The NASD believes that competition in the markets does not damage liquidity or prevent best execution, provided there is market information available to the public. Transparency of market information significantly improves the fairness and efficiency of the markets through enhancing the ability of market makers to determine accurately the present value of a security and by permitting investors to evaluate the quality of the executions they receive. Accordingly, we believe that the Act's preference for real-time quotation and transaction reporting is entirely appropriate.


Equally critical to competition among markets for order flow is the competition for listings. There are approximately 900 Nasdaq issuers that meet the listing standards of the New York Stock Exchange (NYSE) and the competition to attract those companies to list on the exchange is intense.

The present competition for listings, however, is profoundly unbalanced. NYSE Rule 500 prevents a listed company (that is otherwise considered by the exchange to be eligible for continued listing) from withdrawing and transferring its securities from the NYSE to another exchange or the Nasdaq market without being required to comply with extremely arbitrary and burdensome rule requirements. The proposed withdrawal from listing must be approved by the company's security holders at a meeting at which a substantial percentage of the outstanding amount of the particular security is represented.

Since 1984, the NASD has been on record opposing NYSE Rule 500 as an unfair barrier to competition between the NYSE and The Nasdaq Stock Market.SM The SEC has also acknowledged that Rule 500 conceivably could have an anti-competitive effect since it would make it possible for the NYSE to prospect freely for listings from other SROs while making it difficult for them to seek listings from among NYSE-listed companies. Accordingly, the NASD believes that anti-competitive delisting restrictions should be rescinded immediately.

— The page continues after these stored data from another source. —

(** The vector and the matrix a reference stands for. *)
Definition vecAt (h : heap) (b : loc) : option Vec :=
  match h !! b with
  | Some (Numbers v) => Some v
  | _ => None
  end.

Fixpoint rowsAt (h : heap) (rs : list loc) : option Mat :=
  match rs with
  | [] => Some []
  | r :: t =>
      match vecAt h r, rowsAt h t with
      | Some v, Some m => Some (v :: m)
      | _, _ => None
      end
  end.

Definition matAt (h : heap) (A : loc) : option Mat :=
  match h !! A with
  | Some (Rows rs) => rowsAt h rs
  | _ => None
  end.

End Store.

(* ===================================================================== *)
(** ** components/LatexRenderer.tsx *)
(* ===================================================================== *)

Module Renderer.
Import Js App Latex.

(** The [onChange] of the text area, with [setActiveLatex] as the owner's
    handler: the text typed is canonicalized before it becomes a step. *)
Definition onChange (st : state) (value : jsstring) : state :=
  setActiveLatex st (canonicalizeLatex value).

End Renderer.

(* ===================================================================== *)
(** ** App.tsx: the handlers behind the page *)
(* ===================================================================== *)

Module Session.
Import Js App.

(** What a user can do on the page: type in the text area, press a rule
    button, Reset or Back, or click entry [idx] of the step history. *)
Inductive event :=
| Edit (value : jsstring)
| Apply (ruleId : jsstring)
| Reset
| Back
| Select (idx : nat).

Definition handle (st : state) (ev : event) : result state :=
  match ev with
  | Edit value => Ok (Renderer.onChange st value)
  | Apply ruleId => onApplyRule Catalog.mrpBellmanRules st ruleId
  | Reset => Ok (reset st)
  | Back => Ok (back st)
  | Select idx => Ok (goTo st idx)
  end.

(** The history panel has one button per step, so a click selects an index
    inside the history; the other controls are always there. *)
Definition offered (st : state) (ev : event) : Prop :=
  match ev with
  | Select idx => idx < length (steps st)
  | _ => True
  end.
(** * Checkers rules engine (cogs/games/checkers.py)

    A shallow embedding of the board, the precomputed move and capture
    tables, the legal-move generator with its forced-capture chain search,
    and the move applicator, followed by the properties proved about them.

    Conventions of the embedding.
    - A board cell is one of the five one-character strings the program
      ever stores: [' '], ['b'], ['w'], ['B'], ['W'].
    - Squares are Python ints, modelled as [Z]; a board is the list of its
      64 cells.
    - A Python generator is modelled by its trace: the list of the values
      it yields, in order, and how it ends (exhausted, or an exception).
      The generators of the program read the board and never write it, so
      the trace determines every use the program makes of them.
    - The recursion of [jump_helper] is bounded by a fuel argument; running
      out of fuel is an ending of its own, and it is proved not to occur. *)

From Stdlib Require Import ZArith String Ascii Bool List Lia.
Import ListNotations.
Open Scope Z_scope.

(** ** Pieces *)

Inductive piece : Type :=
| Empty      (* ' ' *)
| BK_PIECE   (* 'b' *)
| WH_PIECE   (* 'w' *)
| BK_KING    (* 'B' *)
| WH_KING.   (* 'W' *)

Definition piece_eqb (p q : piece) : bool :=
  match p, q with
  | Empty, Empty | BK_PIECE, BK_PIECE | WH_PIECE, WH_PIECE
  | BK_KING, BK_KING | WH_KING, WH_KING => true
  | _, _ => false
  end.

(** BLACK, WHITE = False, True *)
Definition BLACK : bool := false.
Definition WHITE : bool := true.

(** PIECES = 'bw', indexed by a colour. *)
Definition PIECES (colour : bool) : piece :=
  if colour then WH_PIECE else BK_PIECE.

(** str.isupper, str.lower and str.upper on the five cell values. *)
Definition _is_king (p : piece) : bool :=
  match p with
  | BK_KING | WH_KING => true
  | _ => false
  end.

Definition lower (p : piece) : piece :=
  match p with
  | BK_KING => BK_PIECE
  | WH_KING => WH_PIECE
  | _ => p
  end.

Definition upper (p : piece) : piece :=
  match p with
  | BK_PIECE => BK_KING
  | WH_PIECE => WH_KING
  | _ => p
  end.

(** ** Geometry *)

Fixpoint range_from (n : nat) (start step : Z) : list Z :=
  match n with
  | O => []
  | S n' => start :: range_from n' (start + step) step
  end.

(** Python's range(start, stop, step), for a step that is not zero. *)
Definition range (start stop step : Z) : list Z :=
  let len := if 0 <? step
             then (stop - start + step - 1) / step
             else (start - stop - step - 1) / (- step) in
  range_from (Z.to_nat len) start step.

Definition _get_checkers (start end_ direction : Z) : list (Z * Z) :=
  flat_map
    (fun y => flat_map
       (fun x => if (x + y) mod 2 =? 1 then [(x, y)] else [])
       (range 0 8 1))
    (range start (end_ + direction) direction).

Definition X : string := "abcdefgh".
Definition Y : string := "87654321".

Definition _to_i (x y : Z) : Z := y * 8 + x.

(** s[i] for an index inside the string; the program only indexes X and Y
    with the column and the row of a square of the board. *)
Definition char_at (s : string) (i : Z) : string :=
  match String.get (Z.to_nat i) s with
  | Some c => String c EmptyString
  | None => EmptyString
  end.

Definition _i_to_xy (i : Z) : string :=
  let y := i / 8 in
  let x := i mod 8 in
  (char_at X x ++ char_at Y y)%string.

(** str.index for a single character: None stands for ValueError. *)
Fixpoint str_index (c : ascii) (s : string) : option Z :=
  match s with
  | EmptyString => None
  | String d r =>
      if Ascii.eqb c d then Some 0
      else option_map Z.succ (str_index c r)
  end.

(** [x, y = xy] needs exactly two characters. *)
Definition _xy_to_i (xy : string) : option Z :=
  match xy with
  | String x (String y EmptyString) =>
      match str_index x X, str_index y Y with
      | Some xi, Some yi => Some (_to_i xi yi)
      | _, _ => None
      end
  | _ => None
  end.

Definition _in_range (x y : Z) : bool :=
  (0 <=? x) && (x <? 8) && (0 <=? y) && (y <? 8).

Definition _moves (x y dy : Z) : list Z :=
  flat_map
    (fun dx => if _in_range (x + dx) (y + dy)
               then [_to_i (x + dx) (y + dy)] else [])
    [-1; 1].

Definition _captures (x y dy : Z) : list (Z * Z) :=
  flat_map
    (fun dx =>
       if _in_range (x + dx) (y + dy) && _in_range (x + dx * 2) (y + dy * 2)
       then [(_to_i (x + dx) (y + dy), _to_i (x + dx * 2) (y + dy * 2))]
       else [])
    [-1; 1].

(** ** Lookup tables *)

(** A dict with int keys, as the list of its items. *)
Definition dict (V : Type) : Type := list (Z * V).

Fixpoint dict_get {V : Type} (k : Z) (d : dict V) : option V :=
  match d with
  | [] => None
  | (k', v) :: d' => if k =? k' then Some v else dict_get k d'
  end.

Definition dict_keys {V : Type} (d : dict V) : list Z := map fst d.

(** d.get(k, []) *)
Definition dict_get_default {V : Type} (k : Z) (d : dict (list V)) : list V :=
  match dict_get k d with
  | Some v => v
  | None => []
  end.

(** a.keys() | b.keys() *)
Definition keys_union {V : Type} (a b : dict V) : list Z :=
  dict_keys a ++
  filter (fun k => negb (existsb (Z.eqb k) (dict_keys a))) (dict_keys b).

Section MakeDict.
Context {V : Type} (f : Z -> Z -> Z -> list V).

Definition men_dict (start end_ direction dy : Z) : dict (list V) :=
  map (fun '(x, y) => (_to_i x y, f x y dy))
      (_get_checkers start end_ direction).
(** * slot-backend: the daily-drop admission service

    A shallow embedding of the route handlers of [server.js] (PostgreSQL
    pool, asynchronous) and of its sibling written against better-sqlite3
    (synchronous), followed by the properties of the admission path, the
    streak bookkeeping and the config store.

    Conventions of the embedding.
    - The three tables are a record [store]: the [drops] ledger is a list in
      insertion order, [streaks] and [config] are finite maps keyed by their
      primary key.
    - A handler is a function from the request, the clock readings it makes
      and the store to a response and the next store.  For the config
      upsert and for the drop the refusals of the store are an argument of
      the handler ([put_api_admin_config], [post_api_drop_on]): a refused
      statement is answered 500 and what was committed before it stays.
      [post_api_drop] is the drop on a store that refuses nothing.
    - JavaScript numbers that occur here are integer valued or [NaN]; they
      are [num].  Integers are unbounded ([Z]); the rounding of doubles
      beyond 2^53 is outside the model.
    - A calendar date, the ten character prefix of [toISOString()], is
      represented by the number of the UTC day it denotes; the store keeps
      its timestamps in UTC as well. *)

From Stdlib Require Import ZArith Ascii String List.
From stdpp Require Import gmap strings list fin_maps pretty.

Open Scope Z_scope.
Open Scope string_scope.

(** ** JavaScript values *)

(** Integer valued numbers and NaN. *)
Inductive num : Type :=
| Int (z : Z)
| NaN.

#[global] Instance num_eq_dec : EqDecision num.
Proof. solve_decision. Defined.

(** [a >= b]: false as soon as one side is NaN. *)
Definition js_ge (a b : num) : bool :=
  match a, b with
  | Int x, Int y => bool_decide (y <= x)
  | _, _ => false
  end.

(** [a <= b], used to state bounds on stored values. *)
Definition js_le (a b : num) : bool := js_ge b a.

(** [Math.min(a, b)]: NaN as soon as one argument is NaN. *)
Definition Math_min (a b : num) : num :=
  match a, b with
  | Int x, Int y => Int (Z.min x y)
  | _, _ => NaN
  end.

Today's marketplace is a highly competitive, technologically sophisticated environment that has been witness to dynamic and rapid development of new products and innovative trading mechanisms. The NASD believes that where competition has been allowed to flourish in the securities markets, overall efficiency and services for customers have improved. In order to facilitate continued growth and innovation in the markets, the NASD recommends the SEC take the following actions:

  • Eliminate off-board trading restrictions.

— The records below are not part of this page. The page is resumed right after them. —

(** * anakinls: a shallow embedding of [anakinls/server.py]

    The development follows the layout of the Python module: the protocol
    value types of [pygls.types] that the server builds, the process-wide
    state ([scripts], [pycodestyleOptions], [mypyConfigs], [config]), the
    handle cache [get_script], the reporters that turn checker findings into
    diagnostics, the validation pass, the location and configuration
    handlers, and the diff-to-edit synthesis used by the "inline variable"
    code action.

    The analysis engine (jedi), the checkers (pyflakes, pycodestyle, mypy),
    [parso], [difflib] and [pygls] are external to the module: what the
    module asks of them is a field of the class [Externals] or of the
    records of [Jedi], and what it sends to the editor or runs is recorded
    in an event trace. Completion, hover, signature help and document
    symbols are in the module [Features], with the engine queries they
    make as the class [Engine]. *)

From stdpp Require Import base option list strings gmap.
From Stdlib Require Import ZArith Lia Ascii.

Local Open Scope Z_scope.

(** ** Python values *)

Module Py.

(** Exceptions the module can let through or catch. *)
Inductive exn :=
| IndexError (msg : string)
| KeyError (msg : string)
| ValueError (msg : string)
| AssertionError (msg : string)
| RefactoringError (msg : string)
| OSError (msg : string)
| Exception (msg : string).

(** [str(e)]. *)
Definition str_exn (e : exn) : string :=
  match e with
  | IndexError m | KeyError m | ValueError m | AssertionError m
  | RefactoringError m | OSError m | Exception m => m
  end.

(** The outcome of evaluating a Python expression. *)
Inductive outcome (A : Type) :=
| Ok (a : A)
| Raise (e : exn).
Arguments Ok {A} a.
Arguments Raise {A} e.

Definition bind {A B} (x : outcome A) (k : A -> outcome B) : outcome B :=
  match x with
  | Ok a => k a
  | Raise e => Raise e
  end.

(** [len(s)] as a Python int. *)
Definition len (s : string) : Z := Z.of_nat (String.length s).

(** [s[n:]] for [0 <= n]. *)
Fixpoint slice_from (n : nat) (s : string) : string :=
  match n, s with
  | O, _ => s
  | S n', String _ s' => slice_from n' s'
  | S _, EmptyString => EmptyString
  end.

(** [s[:n]] for [0 <= n]. *)
Fixpoint slice_to (n : nat) (s : string) : string :=
  match n, s with
  | O, _ => EmptyString
  | S n', String c s' => String c (slice_to n' s')
  | S _, EmptyString => EmptyString
  end.

(** [s[0]]: raises [IndexError] on the empty string. *)
Definition first_char (s : string) : outcome ascii :=
  match s with
  | String c _ => Ok c
  | EmptyString => Raise (IndexError "string index out of range")
  end.

(** [''.join(l)]. *)
Fixpoint join (l : list string) : string :=
  match l with
  | [] => ""
  | x :: r => x +:+ join r
  end.

(** [l[i]] with Python's negative indices; [IndexError] out of range. *)
Definition index {A} (l : list A) (i : Z) : outcome A :=
  let n := Z.of_nat (length l) in
  let j := if i <? 0 then i + n else i in
  if (j <? 0) || (n <=? j) then Raise (IndexError "list index out of range")
  else match nth_error l (Z.to_nat j) with
       | Some a => Ok a
       | None => Raise (IndexError "list index out of range")
       end.

Definition is_eol (c : ascii) : bool :=
  Ascii.eqb c "010"%char || Ascii.eqb c "013"%char.

(** [s.rstrip('\n\r')]: drops every trailing line feed and carriage
    return. *)
Fixpoint rstrip_eol (s : string) : string :=
  match s with
  | EmptyString => EmptyString
  | String c r =>
      match rstrip_eol r with
      | EmptyString => if is_eol c then EmptyString else String c EmptyString
      | r' => String c r'
      end
  end.

(** Every character of [s] is a line feed or a carriage return. *)
Fixpoint all_eol (s : string) : bool :=
  match s with
  | EmptyString => true
  | String c r => is_eol c && all_eol r
  end.

(** [s] ends with a line feed or a carriage return. *)
Fixpoint ends_with_eol (s : string) : bool :=
  match s with
  | EmptyString => false
  | String c EmptyString => is_eol c
  | String _ r => ends_with_eol r
  end.

(** [a.startswith(p)]. *)
Definition startswith (a p : string) : bool := String.prefix p a.

(** Truth value of a string: the empty string is false. *)
Definition truthy (s : string) : bool := negb (String.eqb s "").

(** [s.split(sep)] and [s.split(sep, maxsplit)] for a separator of one
    character: [cur] holds, reversed, the characters of the piece being
    read. *)
Fixpoint split_go (sep : ascii) (maxsplit : option nat) (cur : string)
         (s : string) : list string :=
  match s with
  | EmptyString => [String.rev cur]
  | String c r =>
      match maxsplit with
      | Some O => [String.rev cur +:+ s]
      | _ =>
          if Ascii.eqb c sep then
            String.rev cur :: split_go sep (pred <$> maxsplit) EmptyString r
          else split_go sep maxsplit (String c cur) r
      end
  end.

Definition split (sep : ascii) (maxsplit : option nat) (s : string)
  : list string :=
  split_go sep maxsplit EmptyString s.

End Py.

Import Py.

(** ** The protocol types of [pygls.types] that the server constructs *)

Module types.

(** [Position(line=0, character=0)]. *)
Record Position := mkPosition { line : Z; character : Z }.

Record Range := mkRange { start : Position; end_ : Position }.

Inductive DiagnosticSeverity := Error | Warning | Information | Hint.

Record Diagnostic := mkDiagnostic {
  range : Range;
  message : string;
  severity : DiagnosticSeverity;
  code : option string;
  source : string
}.

Record TextEdit := mkTextEdit { te_range : Range; newText : string }.

Record Location := mkLocation { loc_uri : string; loc_range : Range }.

Record VersionedTextDocumentIdentifier := mkVersioned {
  vt_uri : string;
  vt_version : option Z
}.

Record TextDocumentEdit := mkTextDocumentEdit {
  textDocument : VersionedTextDocumentIdentifier;
  edits : list TextEdit
}.

Inductive CodeActionKind := RefactorInline | RefactorExtract.

Record WorkspaceEdit := mkWorkspaceEdit {
  document_changes : list TextDocumentEdit
}.

Record CodeAction := mkCodeAction {
  title : string;
  kind : CodeActionKind;
  edit : WorkspaceEdit
}.

Inductive MessageType := MsgError | MsgWarning.

#[global] Instance Position_eq_dec : EqDecision Position.
Proof. solve_decision. Defined.

#[global] Instance Range_eq_dec : EqDecision Range.
Proof. solve_decision. Defined.

#[global] Instance TextEdit_eq_dec : EqDecision TextEdit.
Proof. solve_decision. Defined.

End types.

(** ** The objects of the analysis engine

    A handle, a name or a refactoring is known to the server only through
    what it answers; each is a record of those answers. *)

Module Jedi.

(** One entry of [Script.get_syntax_errors()]. *)
Record SyntaxError := mkSyntaxError {
  se_line : Z;
  se_column : Z;
  se_until_line : Z;
  se_until_column : Z
}.

(** [jedi.api.classes.Name]: [module_path] is [None] for a name without
    a file. *)
Record Name := mkName {
  module_path : option string;
  n_line : Z;
  n_column : Z;
  name : string
}.

(** [jedi.api.refactoring.ChangedFile]: [_module_node.get_code()] and
    [get_new_code()]. *)
Record ChangedFile := mkChangedFile {
  get_code : string;
  get_new_code : string
}.

(** [Refactoring.get_changed_files().items()], in the order of the
    dictionary. *)
Record Refactoring := mkRefactoring {
  get_changed_files : list (string * ChangedFile)
}.

(** [jedi.Script]: the code and path it was built from, and the answers
    of the queries the server makes. *)
Record Script := mkScript {
  _code : string;
  path : string;
  _code_lines : list string;
  get_syntax_errors : list SyntaxError;
  goto : Z -> Z -> list Name;
  get_references : Z -> Z -> list Name;
  inline : Z -> Z -> outcome Refactoring
}.

(** [jediEnvironment]: the interpreter the handles are bound to. *)
Record Environment := mkEnvironment {
  executable : string;
  version_major : Z;
  version_minor : Z
}.

End Jedi.

(** ** Diff-to-edit synthesis: [_get_text_edits] *)

Module Coalescer.

Import types.

(** The local variables of [_get_text_edits] that the loop over the diff
    output reads and writes. *)
Record locals := mkLocals {
  result : list TextEdit;
  line_number : Z;
  start : option Position;
  replace_lines : bool;
  lines : list string
}.

Definition init : locals :=
  {| result := []; line_number := 0; start := None;
     replace_lines := false; lines := [] |}.

(** The nested function [_append], called only when [start] is set. *)
Definition _append (v : locals) (start0 : Position) : locals :=
  let end0 :=
    if replace_lines v then mkPosition (line_number v) 0 else start0 in
  {| result := result v ++ [mkTextEdit (mkRange start0 end0) (join (lines v))];
     line_number := line_number v;
     start := start v;
     replace_lines := replace_lines v;
     lines := lines v |}.

(** [start = types.Position(line_number)] under [if not start:]: a
    [Position] object is always truthy, so the test is [start is None]. *)
Definition open_span (v : locals) : option Position :=
  match start v with
  | Some p => Some p
  | None => Some (mkPosition (line_number v) 0)
  end.

(** One iteration of [for line in differ.compare(old_lines, new_lines)]. *)
Definition body (v : locals) (line : string) : outcome locals :=
  bind (first_char line) (fun kind =>
    if Ascii.eqb kind "?"%char then Ok v
    else if Ascii.eqb kind "-"%char then
      Ok {| result := result v;
            line_number := line_number v + 1;
            start := open_span v;
            replace_lines := true;
            lines := lines v |}
    else if Ascii.eqb kind "+"%char then
      Ok {| result := result v;
            line_number := line_number v;
            start := open_span v;
            replace_lines := replace_lines v;
            lines := lines v ++ [slice_from 2 line] |}
    else
      let v' :=
        match start v with
        | Some p =>
            let w := _append v p in
            {| result := result w;
               line_number := line_number w;
               start := None;
               replace_lines := false;
               lines := [] |}
        | None => v
        end in
      Ok {| result := result v';
            line_number := line_number v' + 1;
            start := start v';
            replace_lines := replace_lines v';
            lines := lines v' |}).

Fixpoint loop (v : locals) (diff : list string) : outcome locals :=
  match diff with
  | [] => Ok v
  | line :: rest => bind (body v line) (fun v' => loop v' rest)
  end.

(** The code after the loop: a pending span is flushed. *)
Definition finish (v : locals) : list TextEdit :=
  match start v with
  | Some p => result (_append v p)
  | None => result v
  end.

Section Differ.

(** [parso.split_lines(_, keepends=True)]. *)
Variable split_lines : string -> list string.

(** [differ.compare], of the module-level [differ = Differ()]: the
    line diff of [difflib]. *)
Variable compare : list string -> list string -> list string.

Definition _get_text_edits (changes : Jedi.ChangedFile)
  : outcome (list TextEdit) :=
  let old_lines := split_lines (Jedi.get_code changes) in
  let new_lines := split_lines (Jedi.get_new_code changes) in
  bind (loop init (compare old_lines new_lines)) (fun v => Ok (finish v)).

End Differ.

End Coalescer.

  • Permit third market makers access to all exchange-listed securities through the ITS/CAES linkage.

  • Adopt disclosure requirements regarding inducements for order flow.

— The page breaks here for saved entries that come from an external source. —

(** X6: for rates between 8000 Hz and 192000 Hz and a grain adjustment of
    -1, 0 or +1, [log2SynthesisHop] lies between 5 and 12, and
    [maxInputFrameCount()] and [maxOutputFrameCount()] are the bounds
    of [Timing.cpp] themselves: positive, at most 3145729 and 393217, so
    that nothing is lost when they are narrowed to [int]. *)
Theorem audible_frame_counts sr adj :
  audible (input sr) -> audible (output sr) -> adjustable adj ->
  let t := make sr adj in
  5 <= log2SynthesisHop t <= 12
  /\ maxInputFrameCount t = inputFrameBound sr (log2SynthesisHop t)
  /\ maxOutputFrameCount t = outputFrameBound sr (log2SynthesisHop t)
  /\ 0 < maxInputFrameCount t <= 3145729
  /\ 0 < maxOutputFrameCount t <= 393217.
Proof.
  intros Hi Ho Ha t.
  pose proof (audible_supported sr adj Hi Ho Ha) as Hsup.
  pose proof (audible_log2 _ Hi) as HL.
  pose proof (hop_of_make sr adj Hsup) as Hhop. fold t in Hhop.
  unfold audible, adjustable in *.
  assert (5 <= log2SynthesisHop t <= 12) as Hh by lia.
  assert (0 <= Z.shiftl (input sr) (maxPitchOctaves + log2SynthesisHop t + 3) / output sr
          <= 3145728) as HbI
    by (apply (shifted_quotient _ _ _ 192000 8000 17); unfold maxPitchOctaves; lia).
  assert (0 <= Z.shiftl (output sr) (maxPitchOctaves + log2SynthesisHop t) / input sr
          <= 393216) as HbO
    by (apply (shifted_quotient _ _ _ 192000 8000 14); unfold maxPitchOctaves; lia).
  assert (maxInputFrameCount t = inputFrameBound sr (log2SynthesisHop t)) as HI.
  { unfold t. rewrite (maxInputFrameCount_value _ _ Hsup). apply int32_id, fits32_bounds.
    fold t. unfold inputFrameBound. lia. }
  assert (maxOutputFrameCount t = outputFrameBound sr (log2SynthesisHop t)) as HO.
  { unfold t. rewrite (maxOutputFrameCount_value _ _ Hsup). apply int32_id, fits32_bounds.
    fold t. unfold outputFrameBound. lia. }
  split; [exact Hh|]. split; [exact HI|]. split; [exact HO|].
  rewrite HI, HO. unfold inputFrameBound, outputFrameBound. lia.
Qed.

Lemma audible_frame_counts_witness :
  let t := make cd_rates 1 in
  5 <= log2SynthesisHop t <= 12
  /\ maxInputFrameCount t = inputFrameBound cd_rates (log2SynthesisHop t)
  /\ maxOutputFrameCount t = outputFrameBound cd_rates (log2SynthesisHop t)
  /\ 0 < maxInputFrameCount t <= 3145729
  /\ 0 < maxOutputFrameCount t <= 393217.
Proof.
  apply (audible_frame_counts cd_rates 1); unfold audible, adjustable; cbn; lia.
Defined.

(** X7: a grain at rest.  At speed zero, with a hop for speed one that is
    finite, [calculateInputHop] is zero, and neither [preroll] nor [next]
    moves a position that is a number. *)
Theorem zero_speed_keeps_position setup t (r : Request) :
  (speed r =? 0)%float = true ->
  is_finite (of_int (shl32 1 (log2SynthesisHop t))
             * setup (sampleRates t) (pitch r) (resampleMode r)) = true ->
  (calculateInputHop setup t r =? 0)%float = true
  /\ (is_nan (position r) = false ->
      (position (preroll setup t r) =? position r)%float = true
      /\ (position (next setup t r) =? position r)%float = true).
Proof.
  intros Hs Hu.
  assert (exists sh, Prim2SF (calculateInputHop setup t r) = S754_zero sh) as [sh Hh].
  { unfold calculateInputHop. rewrite FloatAxioms.mul_spec.
    rewrite FloatAxioms.eqb_spec in Hs. change (Prim2SF 0) with (S754_zero false) in Hs.
    apply SFeqb_zero_r in Hs as [ss ->].
    apply is_finite_spec in Hu as [su [-> | (m & e & ->)]]; cbn; eauto. }
  split.
  - rewrite FloatAxioms.eqb_spec, Hh. reflexivity.
  - intros Hp.
    assert (is_nan (speed r) = false) as Hns.
    { rewrite is_nan_spec. rewrite FloatAxioms.eqb_spec in Hs.
      change (Prim2SF 0) with (S754_zero false) in Hs.
      apply SFeqb_zero_r in Hs as [ss ->]. reflexivity. }
    unfold next. rewrite Hns, Hp. cbn [negb andb preroll position].
    rewrite !FloatAxioms.eqb_spec, FloatAxioms.sub_spec, FloatAxioms.add_spec, Hh.
    rewrite is_nan_spec in Hp.
    destruct (Prim2SF (position r)) as [s | s | | s m e]; try discriminate Hp.
    + destruct s, sh; split; reflexivity.
    + destruct s, sh; split; reflexivity.
    + cbn. split; apply SFeqb_refl_finite.
Qed.

Lemma zero_speed_keeps_position_witness :
  (calculateInputHop unit_ratio (make cd_rates 0) resting_request =? 0)%float = true
  /\ (is_nan (position resting_request) = false ->
      (position (preroll unit_ratio (make cd_rates 0) resting_request)
       =? position resting_request)%float = true
      /\ (position (next unit_ratio (make cd_rates 0) resting_request)
          =? position resting_request)%float = true).
Proof.
  apply (zero_speed_keeps_position unit_ratio (make cd_rates 0) resting_request);
    vm_compute; reflexivity.
Defined.

End AudioRateClaims.

Module CodecFacts.

Import CommandLine ProcessorSpec.

Lemma bind_some {A B} (x : option A) (f : A -> option B) b :
  bind x f = Some b <-> exists a, x = Some a /\ f a = Some b.
Proof.
  destruct x as [a|]; cbn; split.
  - eauto.
  - intros (a' & [= <-] & Hf). exact Hf.
  - discriminate.
  - intros (a' & [=] & _).
Qed.

Lemma upto_succ n : 0 <= n -> upto (n + 1) = upto n ++ [n].
Proof.
  intros Hn. unfold upto. rewrite Z2Nat.inj_add by lia.
  change (Z.to_nat 1) with 1%nat. rewrite Nat.add_1_r, seq_S, map_app.
  cbn [map Nat.add]. rewrite Z2Nat.id by lia. reflexivity.
Qed.

Lemma loop_succ {St} n (body : St -> Z -> option St) s :
  0 <= n -> loop (n + 1) body s = bind (loop n body s) (fun st => body st n).
Proof.
  intros Hn. unfold loop. rewrite upto_succ by assumption.
  rewrite fold_left_app. reflexivity.
Qed.

Lemma loop_zero {St} n (body : St -> Z -> option St) s : n <= 0 -> loop n body s = Some s.
Proof.
  intros Hn. unfold loop, upto. replace (Z.to_nat n) with 0%nat by lia. reflexivity.
Qed.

  • Adopt procedures for review of operations and allocation of regulatory costs for proprietary trading systems.

  • Eliminate exchange delisting restrictions.

1 The NASD notes that third market makers re not deemed to be operators of proprietary trading systems solely because they operate internal execution systems. Members of the NASD registered as market makers in exchange-listed stocks are required to maintain firm, continuous, two-sided quotations and are regulated as market makers.